▶ [WORK INSTRUCTIONS]: Report every line of the entries that contains the word "pred".

++++++++++++++++++++

(** * Chirun course builder: item tree, content derivation, URL arithmetic
      and the processing pipeline.

    A shallow embedding of [makeCourse/item.py] and [chirun/cli.py].
    Python objects live in an explicit store ([heap]) so that the parent
    back-reference of an item and the identity test [item == self] keep
    their meaning; dictionaries are [gmap string pyval]; exceptions are
    values of [exn] carried by [result]. *)

From Stdlib Require Import ZArith Ascii String List Lia DecimalString.
From stdpp Require Import gmap strings list fin_maps.

Set Warnings "-register-all".
Set Default Proof Using "Type".

Local Open Scope string_scope.
Local Open Scope list_scope.
Local Open Scope Z_scope.

(** ** Python values, exceptions *)

(** The record describing one item in the course structure, as the YAML
    loader hands it over: [{type, title?, source?, hidden?, content?}].
    An absent key is [None]. *)
Inductive data := mkData {
  d_type : option string;
  d_title : option string;
  d_source : option string;
  d_hidden : option bool;
  d_content : option (list data)
}.

(** The values that occur in the course configuration and in the YAML
    mappings built by [Item.yaml].  [PyRecord] is a mapping of the
    item-record shape; [PyObj] stands for an object with no further
    structure here (an [argparse] namespace, a [Path]). *)
Inductive pyval :=
  | PyNone
  | PyBool (b : bool)
  | PyInt (z : Z)
  | PyStr (s : string)
  | PyList (l : list pyval)
  | PyDict (m : gmap string pyval)
  | PyRecord (d : data)
  | PyObj (repr : string).

Inductive exn :=
  | KeyError (key : string)
  | NameError (name : string)
  | AttributeError (attr : string)
  | TypeError (msg : string)
  | ValueError (msg : string)
  | FileNotFoundError (path : string)
  | NotImplementedError (msg : string)
  | RecursionError
  | InvalidAddress (a : nat)
  | Exception (msg : string).

Inductive result (A : Type) :=
  | Ok (a : A)
  | Raise (e : exn).
Arguments Ok {A} a.
Arguments Raise {A} e.

#[global] Instance result_ret : MRet result := fun A a => Ok a.
#[global] Instance result_bind : MBind result := fun A B f m =>
  match m with
  | Ok a => f a
  | Raise e => Raise e
  end.
#[global] Instance result_fmap : FMap result := fun A B f m =>
  match m with
  | Ok a => Ok (f a)
  | Raise e => Raise e
  end.

(** [d[k]]: subscription of a dictionary raises [KeyError] on a missing key. *)
Definition subscript (d : gmap string pyval) (k : string) : result pyval :=
  match d !! k with
  | Some v => Ok v
  | None => Raise (KeyError k)
  end.

(** ** Python strings *)

Definition nl : string := String (ascii_of_nat 10) EmptyString.

Definition py_len (s : string) : Z := Z.of_nat (String.length s).

Fixpoint str_take (n : nat) (s : string) : string :=
  match n, s with
  | S n', String c s' => String c (str_take n' s')
  | _, _ => EmptyString
  end.

Fixpoint str_drop (n : nat) (s : string) : string :=
  match n, s with
  | S n', String _ s' => str_drop n' s'
  | _, _ => s
  end.

(** A slice bound as Python reads it: a negative bound counts from the
    end, and the result is clipped to the string. *)
Definition slice_bound (s : string) (k : Z) : nat :=
  if k <? 0 then Z.to_nat (Z.max 0 (py_len s + k)) else Z.to_nat k.

(** [s[:k]] and [s[k:]]. *)
Definition slice_to (s : string) (k : Z) : string := str_take (slice_bound s k) s.
Definition slice_from (s : string) (k : Z) : string := str_drop (slice_bound s k) s.

(** [sep.join(l)] *)
Fixpoint str_join (sep : string) (l : list string) : string :=
  match l with
  | [] => EmptyString
  | [x] => x
  | x :: l' => x +:+ sep +:+ str_join sep l'
  end.

(** [[x] * k]: a non-positive factor gives the empty list. *)
Definition list_times {A} (x : A) (k : Z) : list A := repeat x (Z.to_nat k).

(** [s.startswith(p)], returning what follows the prefix. *)
Fixpoint strip_prefix (p s : string) : option string :=
  match p, s with
  | EmptyString, _ => Some s
  | String a p', String b s' => if Ascii.eqb a b then strip_prefix p' s' else None
  | String _ _, EmptyString => None
  end.

(** Number of (possibly overlapping) occurrences of [p] in [s]. *)
Fixpoint occurrences (p s : string) : nat :=
  ((match strip_prefix p s with Some _ => 1 | None => 0 end) +
   match s with
   | EmptyString => 0
   | String _ s' => occurrences p s'
   end)%nat.

(** ** The [re] module, as far as [get_content] uses it *)

Module re.

(** [re.S] / [re.DOTALL] *)
Definition S : Z := 16.

(** The pieces of a pattern: [^], a literal run, and the lazy [.*?]. *)
Inductive atom :=
  | Bol
  | Lit (s : string)
  | LazyDotStar.

Definition pattern := list atom.

Definition dotall (flags : Z) : bool := Z.testbit flags 4.

(** [.] matches everything but a newline, unless DOTALL is set. *)
Definition dot_matches (flags : Z) (c : ascii) : bool :=
  dotall flags || negb (Ascii.eqb c (ascii_of_nat 10)).

(** Backtracking match of [p] at the head of [s]; [pos] is the offset of
    [s] in the subject ([^] matches at offset 0 only, MULTILINE being
    unset throughout).  Returns the unmatched rest and its offset. *)
Fixpoint match_here (flags : Z) (p : pattern) (pos : nat) (s : string)
    : option (nat * string) :=
  match p with
  | [] => Some (pos, s)
  | Bol :: p' =>
      match pos with
      | O => match_here flags p' pos s
      | _ => None
      end
  | Lit l :: p' =>
      match strip_prefix l s with
      | Some s' => match_here flags p' (pos + String.length l)%nat s'
      | None => None
      end
  | LazyDotStar :: p' =>
      (fix star (pos : nat) (s : string) {struct s} : option (nat * string) :=
         match match_here flags p' pos s with
         | Some r => Some r
         | None =>
             match s with
             | EmptyString => None
             | String c s' =>
                 if dot_matches flags c then star (Datatypes.S pos) s' else None
             end
         end) pos s
  end.

(** The scan of [re.sub]: leftmost matches, left to right, at most
    [count] of them when [count] is not 0.  [fuel] bounds the number of
    scan steps; [sub] below supplies enough of it. *)
Fixpoint sub_scan (fuel : nat) (flags : Z) (p : pattern) (repl : string)
    (limited : bool) (left : nat) (pos : nat) (s : string) : string :=
  match fuel with
  | O => s
  | Datatypes.S fuel' =>
      if limited && Nat.eqb left 0 then s
      else
        match match_here flags p pos s with
        | Some (pos', s') =>
            if Nat.eqb pos' pos then
              (* empty match: substitute, then copy one character *)
              match s with
              | EmptyString => repl
              | String c s'' =>
                  repl +:+ String c
                    (sub_scan fuel' flags p repl limited (Nat.pred left) (Datatypes.S pos) s'')
              end
            else
              repl +:+ sub_scan fuel' flags p repl limited (Nat.pred left) pos' s'
        | None =>
            match s with
            | EmptyString => EmptyString
            | String c s'' =>
                String c (sub_scan fuel' flags p repl limited left (Datatypes.S pos) s'')
            end
        end
  end.

(** [re.sub(pattern, repl, string, count=0, flags=0)] *)
Definition sub (p : pattern) (repl s : string) (count : Z) (flags : Z) : string :=
  sub_scan (Datatypes.S (String.length s)) flags p repl
           (negb (count =? 0)) (Z.to_nat count) 0 s.

End re.

(** [r'^---.*?---\n'] *)
Definition front_matter_re : re.pattern :=
  [re.Bol; re.Lit "---"; re.LazyDotStar; re.Lit ("---" +:+ nl)].

(** ** [os.path] (POSIX flavour) *)

Module os_path.

Definition is_sep (c : ascii) : bool := Ascii.eqb c "/"%char.
Definition is_dot (c : ascii) : bool := Ascii.eqb c "."%char.

(** [p.rfind(c)] as an option: the index of the last [c]. *)
Fixpoint rfind_from (f : ascii → bool) (i : nat) (s : string) : option nat :=
  match s with
  | EmptyString => None
  | String c s' =>
      match rfind_from f (Datatypes.S i) s' with
      | Some j => Some j
      | None => if f c then Some i else None
      end
  end.
Definition rfind (f : ascii → bool) (s : string) : option nat := rfind_from f 0 s.

(** Is there a character other than [.] in [s[lo:hi]]? *)
Definition has_non_dot (s : string) (lo hi : nat) : bool :=
  existsb (fun c => negb (is_dot c))
          (list_ascii_of_string (str_take (hi - lo) (str_drop lo s))).

(** [os.path.splitext]: the extension starts at the last dot of the last
    path component, leading dots of that component not counting. *)
Definition splitext (p : string) : string * string :=
  let filename_index :=
    match rfind is_sep p with
    | Some i => Datatypes.S i
    | None => O
    end in
  match rfind is_dot p with
  | Some dot_index =>
      if (filename_index <=? dot_index)%nat && has_non_dot p filename_index dot_index
      then (str_take dot_index p, str_drop dot_index p)
      else (p, EmptyString)
  | None => (p, EmptyString)
  end.

Definition ends_with_sep (s : string) : bool :=
  match rfind is_sep s with
  | Some i => Nat.eqb (Datatypes.S i) (String.length s)
  | None => false
  end.

(** [os.path.join(a, b)] *)
Definition join2 (a b : string) : string :=
  match b with
  | String c _ =>
      if is_sep c then b
      else if (String.length a =? 0)%nat || ends_with_sep a then a +:+ b
      else a +:+ "/" +:+ b
  | EmptyString =>
      if (String.length a =? 0)%nat || ends_with_sep a then a else a +:+ "/"
  end.

(** [os.path.join(a, *rest)] *)
Definition join (a : string) (rest : list string) : string :=
  fold_left join2 rest a.

End os_path.


(** ** Dictionaries *)

Abbreviation dict := (gmap string pyval).

(** [d.update({k1: v1, ...})]: later entries win. *)
Definition dict_update (d : dict) (kvs : list (string * pyval)) : dict :=
  fold_left (fun d kv => <[kv.1 := kv.2]> d) kvs d.

(** A dictionary display [{k1: v1, ...}]. *)
Definition dict_of (kvs : list (string * pyval)) : dict := dict_update ∅ kvs.

(** ** The item tree ([makeCourse/item.py]) *)

(** The concrete classes registered in [item_types]. *)
Inductive item_class :=
  | Introduction
  | Part
  | Chapter
  | Url
  | Slides
  | Recap.

#[global] Instance item_class_eq_dec : EqDecision item_class.
Proof. solve_decision. Defined.
(** Whatever the upstream sent, the client stream is closed when the
    exchange is over. *)
Lemma run_closed (chunks : list (list byte)) (fin : upstream_end)
    (c : gmap jsstring (list Message)) :
  closed (run P sid c chunks fin) = true.
Proof.
  unfold run. pose proof (feed_events chunks c) as H. cbn zeta in H.
  set (st := feed P sid chunks (start c)) in *. destruct H as [_ H].
  destruct ((events_of_lines P (complete_lines chunks) []).2) as [full|].
  - destruct H as (Hc & Hu & _). destruct fin; simpl.
    + unfold on_end. rewrite Hu. destruct (str_eqb _ []).
      * unfold close. by rewrite Hc.
      * rewrite (forward_open _ st Hc).
        destruct (fragment P _); unfold close; simpl; [done | by rewrite Hc].
    + unfold on_error. rewrite Hu. unfold enqueue, close. by rewrite Hc.
  - destruct fin; simpl.
    + unfold on_end. destruct (uncaught st); [done|].
      destruct (str_eqb _ []).
      * unfold close. by rewrite H.
      * destruct (forward_closed (trim (buffer st)) st H) as (_ & Hc' & _).
        unfold close. by rewrite Hc'.
    + unfold on_error. destruct (uncaught st); [done|].
      unfold enqueue. by rewrite H.
Qed.

End RelayProperties.

Section RelayShape.

Variable P : Platform.
Variable sid : jsstring.

(** The reference events of a list of lines: deltas only while the
    sentinel line has not come, deltas and one terminal event once it has. *)
Lemma events_of_lines_shape (lines : list jsstring) (full : jsstring) :
  exists ds,
    match (events_of_lines P lines full).2 with
    | Some _ =>
        (events_of_lines P lines full).1 = map Delta ds /\ ~ In DONE_LINE lines
    | None =>
        exists ev, (events_of_lines P lines full).1 = map Delta ds ++ [ev]
                   /\ is_terminal ev = true /\ In DONE_LINE lines
    end.
Proof.
  revert full. induction lines as [|line lines IH]; intros full.
  - exists []. simpl. split; [done|]. intros [].
  - cbn [events_of_lines]. destruct (str_eqb line DONE_LINE) eqn:Ed.
    + apply str_eqb_eq in Ed. subst line. exists []. simpl.
      destruct (JSON_parse P full); eexists; (split; [reflexivity|]); split; auto.
    + apply str_eqb_neq in Ed.
      assert (Hin : In DONE_LINE (line :: lines) <-> In DONE_LINE lines).
      { simpl. split; [intros [H|H]; [congruence|done] | auto]. }
      destruct (line_payload line) as [payload|].
      * destruct (fragment P payload) as [v|].
        -- destruct (IH (full ++ text_of P v)) as [ds H].
           destruct (events_of_lines P lines (full ++ text_of P v)) as [evs [f|]];
             simpl in *; exists (v :: ds).
           ++ destruct H as [-> H]. split; [done|]. by rewrite Hin.
           ++ destruct H as (ev & -> & Ht & H). exists ev. by rewrite Hin.
        -- destruct (IH full) as [ds H]. exists ds.
           destruct ((events_of_lines P lines full).2); [by rewrite Hin|].
           destruct H as (ev & ? & ? & ?). exists ev. by rewrite Hin.
      * destruct (IH full) as [ds H]. exists ds.
        destruct ((events_of_lines P lines full).2); [by rewrite Hin|].
        destruct H as (ev & ? & ? & ?). exists ev. by rewrite Hin.
Qed.


End RelayShape.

++++++++++++++++++++

▶ [RESPONSE AREA]:
                    (sub_scan fuel' flags p repl limited (Nat.pred left) (Datatypes.S pos) s'')
              repl +:+ sub_scan fuel' flags p repl limited (Nat.pred left) pos' s'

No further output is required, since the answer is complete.